For Mn-based probes, the signal is turned off (relaxivity decreased) upon oxidation. For sensing, it would be preferred to have the signal increase in the presence of pathology. For Fe, the 2+ form is low relaxivity while the 3+ oxidation state is the high relaxivity form. This approach was taken recently with Fe-PyC3A, which can cycle between two stable oxidation states Fe²⁺ and Fe³⁺, and the probe was used to image oxidative stress associated with pancreatitis in a murine model.⁵⁷ By rationally designing the metal chelator, an optimal Fe²⁺/Fe³⁺ redox potential was attained for Fe-PyC3A, allowing for reversible switching between an effectively MRI silent Fe²⁺ state (r₁ = 0.18 mM⁻¹s⁻¹ at 4.7 T) and an MRI-active Fe³⁺ state (r₁ = 2.4 mM⁻¹s⁻¹ at 4.7 T). The authors showed that the complex is stable to Fe release in both oxidation states, and that the Fe²⁺ is extremely rapidly oxidized to the Fe³⁺ form by MPO. They showed that the Fe²⁺ probe administered to normal mice showed little to no enhancement, even in the excretory organs because of the low relaxivity.

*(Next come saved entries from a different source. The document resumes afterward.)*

Definition load_snapshot (db : DB) (scope : ManagementScope) (run : EvaluationRunRow)
    (version expected_version : Z) (at_ : datetime) : res GateSnapshot :=
  raise_if (negb (version =? expected_version))
    (CheckpointConflict "Gate preview version changed") ;;
  match e_checkpoints db !! ms_run_id scope with
  | None => Err NoResultFound
  | Some (_, checkpoint) =>
    raise_if (negb (is_null checkpoint))
      (CheckpointConflict "Gate preview requires no active execution") ;;
    creation ← loads (er_definition_json run);
    let progress := er_progress_json run in
    raise_ifM (Ok (negb (truthy progress)) <orM> status_differs "awaiting_review" progress)
      (CheckpointConflict "Gate preview requires a closed review inventory") ;;
    raise_ifM (unreconciled progress)
      (CheckpointConflict "Closed Run progress requires reconciliation") ;;
    audit ← check_audit scope run creation;
    documents ← check_documents db run creation;
    preflight ← check_preflight progress documents;
    rows ← stored_evidence db (ms_run_id scope) (fd_policy documents);
    inventory ← check_inventory creation progress audit documents preflight rows;
    let targets := qc_evidence <$> ci_candidates inventory in
    let closed := ci_closed_at inventory in
    originals ← human_reviews progress;
    corrections ← decode_corrections progress;
    reviews ← validate_corrections originals corrections targets closed version at_
                (f_version (fp_reference (fd_gate documents)));
    thresholds ← quality_thresholds (fd_gate documents);
    rule ← acceptance_version creation progress version at_;
    let calculate := λ values evaluated_at,
      evaluate_quality_gates (ci_candidates inventory) (ci_generations inventory)
        (ci_semantics inventory) values thresholds closed evaluated_at rule in
    validate_rounds (ms_run_id scope) version (fd_fingerprint documents) progress
      (ci_closure_count inventory) targets closed at_ calculate ;;
    quality ← calculate reviews at_;
    Ok (mk_GateSnapshot (mk_GatePreview (ms_run_id scope) version (fd_fingerprint documents) quality)
          targets reviews closed)
  end.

However, in a model of pancreatitis, i.v. injection of the Fe²⁺ probe showed selective enhancement of the pancreas (Figure 4), and that the signal change observed in the pancreas correlated linearly with the activity of MPO measured ex vivo.

Figure 4.

Axial T_1w MR images of saline-control (A) and caerulein/LPS (LPS - lipopolysaccharides) injured mice (B) prior to- and 6 minutes after IV injection of Fe-PyC3A before (C, saline; D, LPS). Organs are labelled as follows: P - pancreas, Sp – spleen, St – stomach, K – kidney, B – bowel, M – muscle. Reproduced with permission from ⁵⁷. Schematic representation of the molecular mechanism behind the signal enhancement in the presence of ROS (E).

III. Protein-based GBCAs

While most contrast agents are based on discrete metal chelates, there have also been biological approaches to molecular MR.⁵⁸ Half a century ago, Gd³⁺ and Mn²⁺ were used as paramagnetic probes to study calcium binding proteins by NMR. Ca²⁺ and Gd³⁺ are similar in size and both have preference for oxygen donor atoms, although Gd³⁺ binds with higher affinity because of its higher charge. Using bovine serum albumin as a model macromolecule, a remarkable increase of Gd³⁺ relaxivity was observed upon its binding to a protein (r₁ = 72 mM⁻¹s⁻¹ at 20 MHz).⁵⁹ Even higher relaxivity values were reported for immunoglobulin G (r₁ = 112 mM⁻¹s⁻¹ at 20 MHz) and glutamine synthetase (r₁ = 148 mM⁻¹s⁻¹ at 22.5 MHz).^{58, 60, 61} Until very recently,⁶² no endogenous metalloproteins containing lanthanide ions had been reported, and therefore calcium binding sites of proteins such as parvalbumin were repurposed to bind lanthanides.⁶³ To improve selectivity towards lanthanides, subtle chemical modifications were introduced by the Yang group at Georgia State University.⁶⁴ For instance a single aspartate mutation in the Ca²⁺ binding parvalbumin protein resulted in a higher binding affinity and selectivity towards gadolinium over competing transition metal ions and effectively precludes transmetallation of gadolinium.⁶⁵ There are two Gd ions in this small 12 kDa protein and the rigid binding site results in very high relaxivity with r₁ = 33.2 mM⁻¹s⁻¹ and r₂ = 44.6 mM⁻¹s⁻¹ per Gd³⁺ at 1.4 T and r₁ = 18.9 mM⁻¹s⁻¹ and r₂ = 48.6 mM⁻¹s⁻¹ per Gd³⁺ at 7 T. The mutant protein was PEGylated to increase solubility, blood circulation time and liver uptake, and the resulting probe, ProCA32-P40, was successfully used to visualize small liver tumors in animal models using both T_1w and T_2w images for detection.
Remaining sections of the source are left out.